The assumption being that if abortion is simply a personal medical choice, then constraining women from making that choice is to bully. Of course, it does rest on the assumption that abortion is about free, individual choice. In other words, to decide that your opponent is a bully, you have to deny the argument they are making. You can’t simply deny that argument by saying its proponents are bullies, you have to show both that their case is flawed and that their motives are wrong.

So, for example, if as I have argued, the people who gain the most from abortion are powerful men because

  1. It provides a means by which to cover up their affairs quickly and quietly
  2. It ensures that women are kept in the labour force longer keeping costs down and profits up

…then we need to consider again who the bullies are. Surely the bullies are the very people who have pushed forward something into our culture and morality that in fact disadvantages and hurts women.[3]

So, now I want to turn our attention to the question “Why should men be involved in the abortion conversation”?

I want to suggest that this comes back to one vital reason. The answer is that it’s because we are not meant to live in individualistic or gender isolation. Men and women were made for each other. In Genesis 2, God says that it is not good for man to be alone. He makes woman as someone who is like him but different to him (she complements him).The context for not being alone is first of all, the role given to humans to fill and subdue and care for the earth. There is a shared work which includes children which we cannot do on our own. This is important because so often some of our cultures in different ways put all the onus on women to take responsibility for children and raising them but it takes fathers as well as mothers to do this. Men need to be involved in the abortion conversation because they cannot abdicate responsibility for children. Secondly, the statement that it is not good for man to be alone comes in the context of a call to worship and obey God by keeping his commandment. In Genesis 3, we see what happens when man tries to abdicate his side of the responsibility.

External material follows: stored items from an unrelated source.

(** What a range that starts after one key of a prefix holds. *)
Lemma range_after j k e n :
  range_all (RPrefix p) m !! j = Some (k, e) →
  range_all (RAfter (k ++ [0]) p n) m = drop (S j) (range_all (RPrefix p) m).
Proof.
  intros Hj. set (l := range_all (RPrefix p) m) in *.
  pose proof (range_all_sorted (RPrefix p)) as Hs. pose proof (range_all_NoDup (RPrefix p)) as Hn. fold l in Hs, Hn.
  assert (l = take (S j) l ++ drop (S j) l) as El by (by rewrite take_drop).
  assert (∀ x, x ∈ l ↔ m !! x.1 = Some x.2 ∧ has_prefix p x.1 = true) as Hin.
  { intros [k' e']. apply (elem_of_range_all (RPrefix p)). }
  assert ((k, e) ∈ take (S j) l) as Hk by (apply list_elem_of_lookup; exists j; rewrite lookup_take_lt by lia; done).
  apply (StronglySorted_unique_strong key_le).
  - intros [k1 e1] [k2 e2] [H1 _]%elem_of_range_all H2 Hle1 Hle2. apply in_drop in H2; apply Hin in H2 as [H2 _]. simpl in *.
    pose proof (leb_antisym _ _ Hle1 Hle2). by simplify_map_eq.
  - apply range_all_sorted.
  - rewrite El in Hs. by apply StronglySorted_app_1_r in Hs.
  - apply NoDup_Permutation; [apply range_all_NoDup|by apply (sublist_NoDup _ l), sublist_drop|].
    intros [k' e']. rewrite elem_of_range_all. cbn [in_range]. rewrite andb_true_iff. split.
    + intros (Hm & Hp & Hle). pose proof (proj1 (leb_after k k' (Hbytes _ _ Hm)) Hle) as [Hle' Hne].
      assert ((k', e') ∈ l) as Hl by by apply Hin. rewrite El in Hl. apply elem_of_app in Hl as [Hl|]; [|done].
      exfalso. apply Hne.
      assert (key_le (k', e') (k, e)) as Hle2; [|by apply leb_antisym].
      apply list_elem_of_lookup in Hl as [i Hi]. apply lookup_take_Some in Hi as [Hi Hlt].
      destruct (decide (i = j)) as [->|]; [rewrite Hj in Hi; simplify_eq; apply leb_refl|].
      apply (StronglySorted_app_1_elem_of key_le (take j l) (drop j l)); [by rewrite take_drop| |].
      * apply list_elem_of_lookup. exists i. rewrite lookup_take_lt by lia. done.
      * apply list_elem_of_lookup. exists 0%nat. rewrite lookup_drop, Nat.add_0_r. done.
    + intros Hd. pose proof (in_drop _ _ _ Hd) as Hl. apply Hin in Hl as [Hm Hp]. simpl in *. split; [done|].
      split; [done|]. apply leb_after; [eauto|]. split.
      * rewrite El in Hs. apply (StronglySorted_app_1_elem_of _ _ _ _ _ Hs Hk Hd).
      * intros ->. assert (m !! k = Some e) as Hke by (apply elem_of_take in Hk as (i & Hi & _); apply list_elem_of_lookup_2, Hin in Hi as [? _]; done).
        simplify_eq. rewrite El in Hn. apply NoDup_app in Hn as (_ & Hdis & _). by eapply Hdis.
Qed.
End ranges.

(** ** Pages *)

Lemma fitting_take n budget plus l : fitting budget plus (take n l) = take n (fitting budget plus l).
Proof.
  revert n budget. induction l as [|e l IH]; intros [|n] budget; simpl; try done. case_if; [done|]. by rewrite IH.
Qed.

(** An entry with a name costs at least what [pageLimit] divides by. *)
Definition named (l : list DirentEntry) : Prop := Forall (λ e, d_name e ≠ []) l.
Definition min_cost (plus : bool) : Z := minDirentCost + (if plus then entryOutBytes else 0).

Lemma direntCost_min plus e : d_name e ≠ [] → min_cost plus <= direntCost plus e.
Proof.
  intros Hn. unfold min_cost, direntCost, minDirentCost, direntHeader.
  assert (1 <= (Z.of_nat (length (d_name e)) + 7) / 8); [|destruct plus; lia].
  apply Z.div_le_lower_bound; [lia|]. destruct (d_name e); [done|simpl; lia].
Qed.

Lemma fitting_bound budget plus l :
  named l → 0 <= budget → Z.of_nat (length (fitting budget plus l)) * min_cost plus <= budget.
Proof.
  intros Hl. revert budget. induction Hl as [|e l He Hl IH]; intros budget Hb; simpl; [lia|].
  destruct (Z.ltb_spec (budget - direntCost plus e) 0); simpl; [lia|].
  specialize (IH (budget - direntCost plus e) ltac:(lia)). pose proof (direntCost_min plus e He). lia.
Qed.

Lemma pageLimit_enough size plus l :
  0 < size → named l → truncateToBuffer (take (Z.to_nat (pageLimit size plus)) l) size plus = truncateToBuffer l size plus.
Proof.
  intros Hs Hl. unfold truncateToBuffer. rewrite (proj2 (Z.eqb_neq size 0)) by lia. rewrite fitting_take.
  assert (1 <= pageLimit size plus ∧ size / min_cost plus <= pageLimit size plus) as [H1 H2].
  { unfold pageLimit. rewrite (proj2 (Z.eqb_neq size 0)) by lia. cbv zeta. fold (min_cost plus).
    destruct (Z.ltb_spec 0 (size / min_cost plus)); lia. }
  rewrite (take_ge (fitting _ _ _)).
  - destruct (fitting size plus l); [|done]. rewrite take_take. f_equal. lia.
  - pose proof (fitting_bound size plus l Hl ltac:(lia)).
    assert (Z.of_nat (length (fitting size plus l)) <= size / min_cost plus); [|lia].
    apply Z.div_le_lower_bound; [|lia]. unfold min_cost, minDirentCost, entryOutBytes. destruct plus; lia.
Qed.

I also want to suggest that those who assume men should be excluded from the conversation seem intent on demonising men, assuming that we are only out to bully and control. Now, there’s a tendency in all of us to do that as my comments above about how abortion actually suits man’s sinful tendency to coerce, control and cover up. However, there’s another side of the coin. Here’s an experiment I suggest you try. Find a group of men and women. Ask the men this question:

“If your wife’s life was at risk and there was a choice between saving her life or her unborn baby, which would you choose?”

Then ask the women:

“If you were pregnant and there was a risk to your own life, and/or there was uncertainty about the survival of the baby, which would you want the doctors to do, to save your life or the baby?”

Actually, you don’t need to do it do you? You know that instinctively the men after pleading for the option to save both would lean towards saving their wife. You also know that many women would opt to try and save the baby. That’s why we hear about women forgoing cancer treatment until their baby is born.

So, let’s not stereotype this debate as being about women wanting the power to choose and men wanting to stop them. Let’s get back to the vital question that both men and women want to know the answer to. “How do we best love both mother and baby? How do we best care for both and preserve rather than take life?”